Saying the lore changed between 3.5e and 4e is like saying the lore changed between Harry Potter and Dresden Files.
 
It's more like a reboot or alternate universe interpretation.
 
3:54 AM
@doppelgreener Yeah, I think that's actually a lot of it. 4e doesn't feel like Dungeon's and Dragons 4th Edition. It feels like a whole new game and lore.
 
@Nyoze That's 'cause it is.
 
And then it gets mixed up even more as 5e seems to be back in the same vein as 3.5...
 
@Nyoze 2e, I'm told.
 
I never had any experience with 2e, unfortunately, so I wouldn't know :(
 
Players here of AD&D thru to D&D 3.5e like Wax Eagle have mentioned it feels more like 2e than any other edition.
 
3:56 AM
I'll have to try 2e one day.
 
But it also took some bits from 4e. (While the development blog's authors simultaneously pretended 4e didn't exist or was a big mistake.)
 
Can I get some advice from you amazing RPG gurus?
 
We are overflowing with willingness to give advice.
 
4
Q: Is this Dex/Int build Viable for a PVP arena playing primarily vs Glass-Cannon Casters

NyozeI am trying to develop a character who will be able to compete on even footing with Spell-casters by focusing on a high TAC (And possibly Damage-Per-Round) to compete in an arena setting, while not being useless vs melee-characters. All fights will be vs other player characters. The reason I wan...
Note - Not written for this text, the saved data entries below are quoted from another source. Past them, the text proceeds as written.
(** A cache size is read exactly when it is a run of digits with K, B or nothing after
    it that writes at most a tebibyte, and is then that many bytes, with no overflow. *)
Theorem cache_size_exactly t n :
  parse_cache_size t = Value n ↔
  ∃ digits suffix scale, t = digits ++ suffix ∧ digits ≠ [] ∧ Forall (λ c, is_digit c = true) digits
    ∧ size_scale suffix = Some scale ∧ n = dec_value digits * scale ∧ n ≤ kMaxCacheBytes.
Proof.
  assert (∀ digits suffix scale, digits ≠ [] → Forall (λ c, is_digit c = true) digits → size_scale suffix = Some scale →
    (∃ v, bounded_digits (kMaxCacheBytes / scale) 0 digits = Some v ∧ u64 (v * scale) = n)
    ↔ n = dec_value digits * scale ∧ n ≤ kMaxCacheBytes) as Hval.
  { intros ds sf sc Hne Hf Hsc. assert (sc = 1024 ∨ sc = 1) as Hs by (unfold size_scale in Hsc; cases; naive_solver).
    pose proof (fold_digits_ge ds 0 Hf). unfold kMaxCacheBytes.
    assert (9 ≤ 2 ^ 40 / sc < 2 ^ 60) as Hb by (destruct Hs as [-> | ->]; vm_compute; split; done).
    assert (2 ^ 40 = 2 ^ 40 / sc * sc) as Hex by (destruct Hs as [-> | ->]; done).
    setoid_rewrite (bounded_digits_spec (2 ^ 40 / sc) ds 0); [|done|lia|done]. unfold dec_value. split.
    - intros (v & [<- Hle] & <-). rewrite u64_small; [split; [done|nia]|]. unfold in_u64. split; [|]; destruct Hs as [-> | ->]; lia.
    - intros [-> Hle]. eexists. split; [split; [done|]|]; [destruct Hs as [-> | ->]; lia|].
      apply u64_small. unfold in_u64. destruct Hs as [-> | ->]; lia. }
  unfold parse_cache_size. case_bool_decide as H0.
  { subst. split; [done|]. by intros (ds & sf & sc & [-> ->]%eq_sym%app_nil & Hne & _). }
  cbv zeta. pose proof (take_drop_while is_digit t) as Ht. pose proof (take_while_all is_digit t) as Hf.
  set (digits := take_while is_digit t) in *. set (suffix := drop_while is_digit t) in *. case_bool_decide as H1.
  - split; [done|]. intros (ds & sf & sc & -> & Hne & Hds & Hsc & _).
    assert (stops is_digit sf) as Hstop by (unfold size_scale in Hsc; repeat case_bool_decide; naive_solver).
    destruct (take_while_app is_digit ds sf Hds Hstop) as [E _]. unfold digits in H1. congruence.
  - split.
    + destruct (_ && _) eqn:Hsf; [done|]. intros Hn. exists digits, suffix.
      assert (∃ sc, size_scale suffix = Some sc ∧ sc = if bool_decide (suffix = lit "K") then 1024 else 1) as (sc & Hsc & Esc).
      { unfold size_scale. rewrite !andb_false_iff, !negb_false_iff, !bool_decide_eq_true in Hsf.
        case_bool_decide; [by eexists|]. rewrite bool_decide_true by tauto. by eexists. }
      exists sc. split_and!; try done; apply (Hval digits suffix sc); try done; rewrite <- Esc in Hn;
        destruct (bounded_digits _ _ _) as [v|]; [|done| |done]; exists v; by injection Hn.
    + intros (ds & sf & sc & E & Hne & Hds & Hsc & Hn).
      assert (stops is_digit sf) as Hstop by (unfold size_scale in Hsc; repeat case_bool_decide; naive_solver).
      destruct (take_while_app is_digit ds sf Hds Hstop) as [E1 E2]. rewrite <- E in E1, E2. unfold digits, suffix. rewrite E1, E2.
      assert (negb (bool_decide (sf = lit "K")) && negb (bool_decide (sf = [])) && negb (bool_decide (sf = lit "B")) = false
        ∧ sc = if bool_decide (sf = lit "K") then 1024 else 1) as [-> <-].
      { unfold size_scale in Hsc. repeat case_bool_decide; naive_solver. }
      apply (Hval ds sf sc Hne Hds Hsc) in Hn as (v & -> & <-). done.
Qed.

Lemma discovered_caches_witness :
  discover_caches (λ _, []) (answer_of_files sample_sysfs) (lit "/sys") sample_cpus
  = Value [{| cache_kind := {| level := 1; type_ := kData |}; shared_with := [0; 1]; size_bytes := Some 32768; line_bytes := None; cache_id := None |};
           {| cache_kind := {| level := 1; type_ := kData |}; shared_with := [2; 3]; size_bytes := Some 32768; line_bytes := None; cache_id := None |};
           {| cache_kind := {| level := 2; type_ := kUnified |}; shared_with := [0; 1; 2; 3]; size_bytes := None; line_bytes := None; cache_id := Some 7 |}]
  ∧ ∃ caches, cache_map (λ _, []) (answer_of_files sample_sysfs) (lit "/sys") sample_cpus caches ∧ length caches = 3%nat.
Proof.
  split; [vm_compute; reflexivity|]. eexists. split.
  - apply discovered_caches. vm_compute. reflexivity.
  - reflexivity.
Defined.

(** A CPU that publishes two caches of one kind and the same sharers, of other sizes, is
    not refused: the first is kept and the second is lost. *)
Definition sample_twice : list (string * string) :=
  [("/sys/devices/system/cpu/cpu0/cache/index0/level", "1"); ("/sys/devices/system/cpu/cpu0/cache/index0/type", "Data");
   ("/sys/devices/system/cpu/cpu0/cache/index0/shared_cpu_list", "0"); ("/sys/devices/system/cpu/cpu0/cache/index0/size", "32K");
   ("/sys/devices/system/cpu/cpu0/cache/index1/level", "1"); ("/sys/devices/system/cpu/cpu0/cache/index1/type", "Data");
   ("/sys/devices/system/cpu/cpu0/cache/index1/shared_cpu_list", "0"); ("/sys/devices/system/cpu/cpu0/cache/index1/size", "48K")]%string.

Example published_twice :
  discover_caches (λ _, []) (answer_of_files sample_twice) (lit "/sys") [sample_cpu 0 0 [0]]
  = Value [{| cache_kind := {| level := 1; type_ := kData |}; shared_with := [0]; size_bytes := Some 32768; line_bytes := None; cache_id := None |}].
Proof. vm_compute. reflexivity. Qed.
Definition sample_isolation : list WorkerReport * IsolationSummary * list RerunOutcome :=
  isolate_findings (Some sample_snapshot) 16 sample_workers [kReproduced; kClean].

Lemma other_cores_nearest_witness :
  consistent sample_cpus ∧ other_cores sample_snapshot 1 = [2; 3]
  ∧ StronglySorted (as_near sample_snapshot (sample_cpu 1 0 [0; 1])) (other_cores sample_snapshot 1).
Proof.
  split; [exact sample_cpus_consistent|]. split; [vm_compute; reflexivity|].
  apply (other_cores_nearest sample_snapshot (sample_cpu 1 0 [0; 1])); [exact sample_cpus_consistent|].
  right. left.
Defined.

Lemma isolation_accounts_witness :
  isolated (snd (fst sample_isolation)) = 1
  ∧ Forall2 (worker_treated (Some sample_snapshot)) sample_workers (fst (fst sample_isolation)).
Proof.
  split; [vm_compute; reflexivity|].
  refine (proj2 (proj2 (proj2 (isolation_accounts (Some sample_snapshot) 16 sample_workers [kReproduced; kClean] _ _ _ _ _ _))) _).
  - vm_compute. reflexivity.
  - lia.
  - repeat constructor.
  - vm_compute. reflexivity.
Defined.

Lemma isolated_findings_grounded_witness :
  ∃ worker finding report,
    isolation finding = Some report ∧ report_finding report = kCoreLocal ∧ finding ∈ findings worker
    ∧ is_Some (as_wrong_result (record finding)).
Proof.
  destruct (fst (fst sample_isolation)) as [|worker rest] eqn:E; [vm_compute in E; discriminate E|].
  destruct (findings worker) as [|finding others] eqn:Ef; [vm_compute in E; injection E as <- _; discriminate Ef|].
  destruct (isolation finding) as [report|] eqn:Er;
    [|vm_compute in E; injection E as <- _; injection Ef as <- _; discriminate Er].
  exists worker, finding, report. split; [exact Er|]. split; [vm_compute in E; injection E as <- _; injection Ef as <- _; injection Er as <-; reflexivity|].
  split; [rewrite Ef; left|].
  refine (proj1 (isolated_findings_grounded sample_snapshot 16 sample_workers [kReproduced; kClean]
    (fst (fst sample_isolation)) (snd (fst sample_isolation)) (snd sample_isolation) worker finding report _ _ _ _ _ _ _)).
  - vm_compute. reflexivity.
  - lia.
  - repeat constructor.
  - exact sample_cpus_consistent.
  - rewrite E. left.
  - rewrite Ef. left.
  - exact Er.
Defined.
What more information does this question need to have it reopened now?
 
My issue with early/classic D&D lore is that it takes sentient creatures that by all means should be able to display a range of cultures and behaviors (unless their populations are extremely tiny and clustered) and... denies them that, I suppose. To have another elf culture, for example, we often have to have another elf sub-race; they can't just be elves that have different beliefs and lifestyles.
 
3:57 AM
@Nyoze Don't know, ping KRyan or other people who voted to close it.
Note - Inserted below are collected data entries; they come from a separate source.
Definition apply (sequence : Z) (command : Command) (now : TimePoint) : M K R Step :=
  match command with
  | Stop =>
      let! replied := reply sequence kDone [] in
      if negb (bool_decide (replied = kContinue)) then ret replied else end_run kStopRequested
  | Pause => modify (λ t, with_paused t true) ;;! reply sequence kDone []
  | Resume => modify (λ t, with_paused t false) ;;! reply sequence kDone []
  | SetDutyTo duty => modify (λ t, with_duty t (duty_set duty (running_ns now))) ;;! reply sequence kDone []
  | Rebind cpus => let! t := get in reconfigure sequence (rebound (args (running t))) cpus
  | SwitchTo change =>
      match workloads_descriptor (switch_workload change) with
      | Error e =>
          reply sequence kRefused (fault_words (describe_workload_fault (workload_fault e)) (workload_detail e))
      | Value descriptor =>
          let! t := get in
          match path_after (wl_isa (args (running t))) descriptor with
          | None => stuck
          | Some path => reconfigure sequence (switched (args (running t)) change path) (run_cpus (running t))
          end
      end
  end.

(** The loop over the messages found. *)
Fixpoint handle_all (messages : list ControlMessage) (now : TimePoint) : M K R Step :=
  match messages with
  | [] => ret kContinue
  | message :: messages =>
      let! handled := apply (message_sequence message) (command message) now in
      if negb (bool_decide (handled = kContinue)) then ret handled else handle_all messages now
  end.

Definition read_now : M K R (Result TimePoint SyscallError) := call (clock_now read_clock).

(** Once a slice has run: its report goes out, and the next one's length is chosen. *)
Definition tell_slice (now : TimePoint) (busy_remaining_ns : Z) (report : SliceReport) : M K R Step :=
  let! total := whole in
  let! sent := send_report report total in
  match sent with
  | SendFailure error => fail_with error
  | ControllerGone => leave_run kControllerHungUp
  | Sent =>
      let! after := read_now in
      match after with
      | Error e => fail (lit "clock") (describe_syscall_error strerror e)
      | Value after =>
          let aim := Z.max (Z.min target_ns busy_remaining_ns) kMinTargetNs in
          modify (λ t, with_units t (next_slice_units (slice_units (pace t)) (i64 (running_ns after - running_ns now)) aim)) ;;!
          ret kContinue
      end
  end.

Definition run_a_slice (now : TimePoint) (busy_remaining_ns : Z) : M K R Step :=
  let! runner := the_runner in
  let! t := get in
  let! ran := call (λ s, let '(ran, runner, s) := runner_slice (slice_units (pace t)) runner s in ((ran, runner), s)) in
  let '(ran, runner) := ran in
  modify (λ t, with_runner t (Some runner)) ;;!
  match ran with
  | Error e => modify (λ t, with_note t (runner_detail e)) ;;! end_run kRunnerStopped
  | Value report => modify (λ t, with_next_index t (slice_next_index report)) ;;! tell_slice now busy_remaining_ns report
  end.

(** From the look at the control pipe on. *)
Definition look_and_work (now : TimePoint) : M K R Step :=
  let! t := get in
  let position := duty_at (duty_clock (pace t)) (running_ns now) in
  let idle := paused (pace t) || negb (busy position) in
  let! looked := call (λ s, let '(looked, src, s) :=
    look strerror session (if idle then wait_ms (paused (pace t)) position else 0) (orders (pace t)) s in ((looked, src), s)) in
  let '(looked, src) := looked in
  modify (λ t, with_orders t src) ;;!
  match looked with
  | Error e => fail_with e
  | Value looked =>
      let! handled := handle_all (messages looked) now in
      if negb (bool_decide (handled = kContinue)) then ret handled else
      match lost looked with
      | Some reason => leave_run reason
      | None =>
          if negb (bool_decide (messages looked = [])) || idle then ret kContinue
          else run_a_slice now (remaining_ns position)
      end
  end.

Definition once (started : TimePoint) (pid : Z) : M K R Step :=
  let! now := read_now in
  match now with
  | Error e => fail (lit "clock") (describe_syscall_error strerror e)
  | Value now =>
      match Platform.between started now with
      | Error e => fail (lit "clock") (describe_syscall_error strerror e)
      | Value elapsed =>
          let elapsed := elapsed_raw_ns elapsed in
          let! counted := whole in
          modify (λ t, with_elapsed t elapsed (units_computed counted)) ;;!
          let! t := get in
          let beat := {| timestamp_ns := running_ns now; progress := units_computed counted;
                         beat_phase := if paused (pace t) then kPhasePaused else kPhaseRunning; pid := pid |} in
          let! published := call (region_publish (worker_slot (session_slot session)) beat) in
          match published with
          | Error e => fail (lit "heartbeat") (describe_region_error strerror e)
          | Value _ =>
              if duration_ns (pacing session) <=? elapsed then end_run kDurationElapsed else
              let! gone := call (λ s, let '(gone, read, s) := watch_gone session (last_read (pace t)) now elapsed s in ((gone, read), s)) in
              let '(gone, read) := gone in
              modify (λ t, with_last_read t read) ;;!
              match gone with
              | Some reason => leave_run reason
              | None => look_and_work now
              end
          end
      end
  end.

Definition conclude : M K R VerifiedOutcome :=
  close_runner true ;;!
  modify (λ t, with_tally t (carried (running t))) ;;!
  let! t := get in ret (result t).

(** [while (true)] over the ticks. *)
Fixpoint ticks (fuel : nat) (started : TimePoint) (pid : Z) : M K R VerifiedOutcome :=
  match fuel with
  | O => stuck
  | S fuel =>
      let! step := once started pid in
      match step with
      | kContinue => ticks fuel started pid
      | kLeave => let! t := get in ret (result t)
      | kEnd => conclude
      end
  end.

Definition no_outcome (reason : StopReason) : VerifiedOutcome :=
  {| outcome := {| outcome_reason := reason; outcome_progress := 0; outcome_elapsed_ns := 0 |};
     tally := no_tally; note := [] |}.

Definition new_ticker (args : WorkloadArgs) (cpus : list Z) (runner : R) : Ticker R :=
  {| running := {| args := args; run_cpus := cpus; runner_ := Some runner; next_index := 0; carried := no_tally;
                   runner_counted := false |};
     pace := {| slice_units := 1; paused := false; duty_clock := continuous; last_read := 0;
                orders := {| source_reader := reading []; source_ended := false |} |};
     result := no_outcome kDurationElapsed |}.

(** [run] once the ticker is made. *)
Definition run_ticker (fuel : nat) (pid : Z) : M K R VerifiedOutcome :=
  let! told := tell_memory in
  match told with
  | SendFailure error => fail_with error
  | ControllerGone => ret (no_outcome kControllerHungUp)
  | Sent =>
      let! started := read_now in
      match started with
      | Error e => fail (lit "clock") (describe_syscall_error strerror e)
      | Value started =>
          modify (λ t, with_last_read t (running_ns started)) ;;!
          ticks fuel started pid
      end
  end.

(** [VerifiedRun::run]; what is still held when it returns is given up. *)
Definition verified_run (fuel : nat) (args : WorkloadArgs) (cpus : list Z) (s : K) :
    option (Result VerifiedOutcome WorkerError * K) :=
  let (prepared, s) := prepare strerror args cpus 0 s in
  match prepared with
  | Error e => Some (Error e, s)
  | Value runner =>
      '(ran, t, s) ← run_ticker fuel (u32 (process_id s)) (new_ticker args cpus runner) s;
      Some (ran, match runner_ (running t) with Some runner => drop_pool (drop_runner runner s) | None => s end)
  end.

End Ticker.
@Pixie Yeah that is a missing for me as well.
 
@Pixie that is an excellent point
 
@Pixie Even worse, you would have extremely tiny and clustered population centres that would be months of travel apart, living with the exact same range of cultures and beliefs...
 
@Nyoze That, too.
 
The biggest missing for me was how they handled the elemental planes in the Great Wheel or whatever it is: one separate pocket dimension for each element. It made no sense to me at all and are terrifically dull compared to what they could be, and the creative centers of my brain basically just shut down out of refusal to work with that material.
 
And a large part of this, at least from what I've gleaned (not having played prior to 3.5), is that earlier editions of the game were more human-centric. Even with 3.5, it simplifies the worldview, which makes it easier to know what to kill and what to not kill.
 
4:00 AM
When 4e came up with the elemental chaos I was pretty excited and latched onto it as soon as I learned about it as the lynchpin of a campaign.
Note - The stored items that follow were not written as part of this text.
(* ===== verification/VerifiedRunFacts.v ===== *)
(** * worker/verified_run: a run accounts for everything

    What a runner promises the worker (verification/runner.hpp) and what the run makes of
    it: every record of every slice goes out, in order, before a tally that counts it;
    slices follow one another over every replacement of the runner; each order is answered
    once; and the run ends with its duration. *)

From S2P Require Export VerifiedRun.

(** ** What a runner and the world promise *)

(** Nothing was said, nothing heard and no slice run. *)
Definition undisturbed {K L} (slices : K → L) (fd_in fd_out : Z) `{ChannelLaws K fd_in} `{!ChannelLaws K fd_out}
    (s s' : K) : Prop :=
  slices s' = slices s ∧ piped (fd:=fd_out) s' = piped (fd:=fd_out) s ∧ taken (fd:=fd_in) s' = taken (fd:=fd_in) s.

Class RunnerLaws (K R : Type) (session : Session) `{ChannelCalls K} `{WorkerCalls K} `{FpControl K} `{!Services K R}
    `{Hin : !ChannelLaws K (control_fd session)} `{Hout : !ChannelLaws K (record_fd session)} := {
  slices : K → list (Z * SliceReport);      (** every slice run, with the index it began at *)
  index_of : R → Z;                         (** the unit a runner is to run next *)
  is_open : R → Prop;                       (** not finished *)
  quiet s s' := undisturbed slices (control_fd session) (record_fd session) s s';
  clock_quiet id s r s' : read_clock id s = (r, s') → quiet s s';
  poll_quiet fd w s r s' : poll_readable fd w s = (r, s') → quiet s s';
  publish_quiet slot b s r s' : region_publish slot b s = (r, s') → quiet s s';
  observe_quiet slot s r s' : region_observe slot s = (r, s') → quiet s s';
  fp_quiet state s : quiet s (fp_write state s);
  pool_quiet placements s r s' : make_pool placements s = (r, s') → quiet s s';
  drop_pool_quiet s : quiet s (drop_pool s);
  drop_runner_quiet r s : quiet s (drop_runner r s);
  make_quiet setup s r s' : make_runner setup s = (r, s') → quiet s s';
  write_quiet bs s r s' :
    write_fd (record_fd session) bs s = (r, s') →
    slices s' = slices s ∧ taken (fd:=control_fd session) s' = taken (fd:=control_fd session) s;
  read_quiet n s r s' :
    read_fd (control_fd session) n s = (r, s') →
    slices s' = slices s ∧ piped (fd:=record_fd session) s' = piped (fd:=record_fd session) s;
  make_fresh setup s r s' :
    make_runner setup s = (Value r, s') →
    is_open r ∧ runner_total r = no_tally ∧ index_of r = setup_first_index setup;
  slice_runs n r s report r' s' :
    is_open r → runner_slice n r s = (Value report, r', s') →
    is_open r' ∧ runner_total r' = add_tally (runner_total r) (slice_tally report)
    ∧ index_of r' = slice_next_index report ∧ slices s' = slices s ++ [(index_of r, report)]
    ∧ piped (fd:=record_fd session) s' = piped (fd:=record_fd session) s
    ∧ taken (fd:=control_fd session) s' = taken (fd:=control_fd session) s;
  slice_refused n r s e r' s' :
    is_open r → runner_slice n r s = (Error e, r', s') →
    is_open r' ∧ runner_total r' = runner_total r ∧ index_of r' = index_of r ∧ quiet s s';
  finish_states r s answer r' s' :
    is_open r → runner_finish r s = (answer, r', s') →
    quiet s s' ∧ runner_total r' = runner_total r ∧ ∃ report, answer = Value report
    ∧ slice_next_index report = index_of r
    ∧ Forall (λ record, states_zero record kOracleSubject || states_zero record kBracketSubject = true) (slice_records report)
    ∧ (oracle_blocks (runner_total r) = 0 → Exists (λ record, states_zero record kOracleSubject = true) (slice_records report))
    ∧ (integrity_checked (runner_total r) = 0 → Exists (λ record, states_zero record kBracketSubject = true) (slice_records report));
}.

(** ** What was said

    The frames on the record pipe. *)

Inductive Said :=
| Found (record : ErrorRecord)
| Counted (tally : Tally)
| Locked (lock : MemoryLock)
| Acked (ack : ControlAck).

Definition said_frame (said : Said) : list byte :=
  frame_of match said with
           | Found record => {| rec_type := kErrorRecordFrameType; rec_payload := encode_record record |}
           | Counted tally => {| rec_type := kTallyFrameType; rec_payload := encode_tally tally |}
           | Locked lock => {| rec_type := kMemoryFrameType; rec_payload := encode_memory lock |}
           | Acked ack => {| rec_type := kControlAckFrameType; rec_payload := encode_ack ack |}
           end.

Definition found (said : list Said) : list ErrorRecord :=
  omap (λ one, match one with Found record => Some record | _ => None end) said.
Definition acked (said : list Said) : list Z :=
  omap (λ one, match one with Acked ack => Some (ack_sequence ack) | _ => None end) said.

(** The slices follow one another, from unit [first] to unit [last]. *)
Fixpoint chained (first : Z) (ran : list (Z * SliceReport)) (last : Z) : Prop :=
  match ran with
  | [] => last = first
  | (index, report) :: ran => index = first ∧ chained (slice_next_index report) ran last
  end.

Definition records_of (ran : list (Z * SliceReport)) : list ErrorRecord := ran ≫= λ slice, slice_records slice.2.

Definition tally_of_all (ran : list (Z * SliceReport)) : Tally :=
  foldl (λ total slice, add_tally total (slice_tally slice.2)) no_tally ran.

Lemma found_app l k : found (l ++ k) = found l ++ found k.
Proof. apply omap_app. Qed.
Lemma acked_app l k : acked (l ++ k) = acked l ++ acked k.
Proof. apply omap_app. Qed.

Lemma chained_snoc first ran last report :
  chained first ran last → chained first (ran ++ [(last, report)]) (slice_next_index report).
Proof. revert first. induction ran as [|[i r] ran IH]; intros first; cbn; [by intros ->|]. intros [-> H]. split; [done|by apply IH]. Qed.

Lemma tally_of_all_snoc ran first report :
  tally_of_all (ran ++ [(first, report)]) = add_tally (tally_of_all ran) (slice_tally report).
Proof. unfold tally_of_all. by rewrite foldl_app. Qed.

Lemma records_of_snoc ran first report :
  records_of (ran ++ [(first, report)]) = records_of ran ++ slice_records report.
Proof. unfold records_of. rewrite bind_app, bind_cons. by rewrite app_nil_r. Qed.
@Pixie Absolutely. As @BESW, I think, has pointed out before, it is also quite European centric, approaching other cultures the way early Europeans would have approached other ones.
But he would recall better than me his points about this.
(Was that you, BESW?)
 
@doppelgreener Yeah, that is also true.
 
I've probably talked about that kind of thing, yes.
 
Everything half-something having the other half be human is something that bugged me a little bit.
 
Another problem is that it's trying to codify a monomyth out of many culturally appropriated myths of different origins.
 
D&D lore is simultaneously bloated and closed off
 
4:03 AM
@BESW Yeah. This gets to be quite a mess.
 
Especially after it's been filtered through the monolithic and ethnocentric eyes of Hollywood and similar medias, the people a myth is associated with become flat and one-dimensional.
 
they take so many different things from almost everywhere, but then they don't really do much with it
 
To be fair there are D&D settings where culture is more mechanically significant than species.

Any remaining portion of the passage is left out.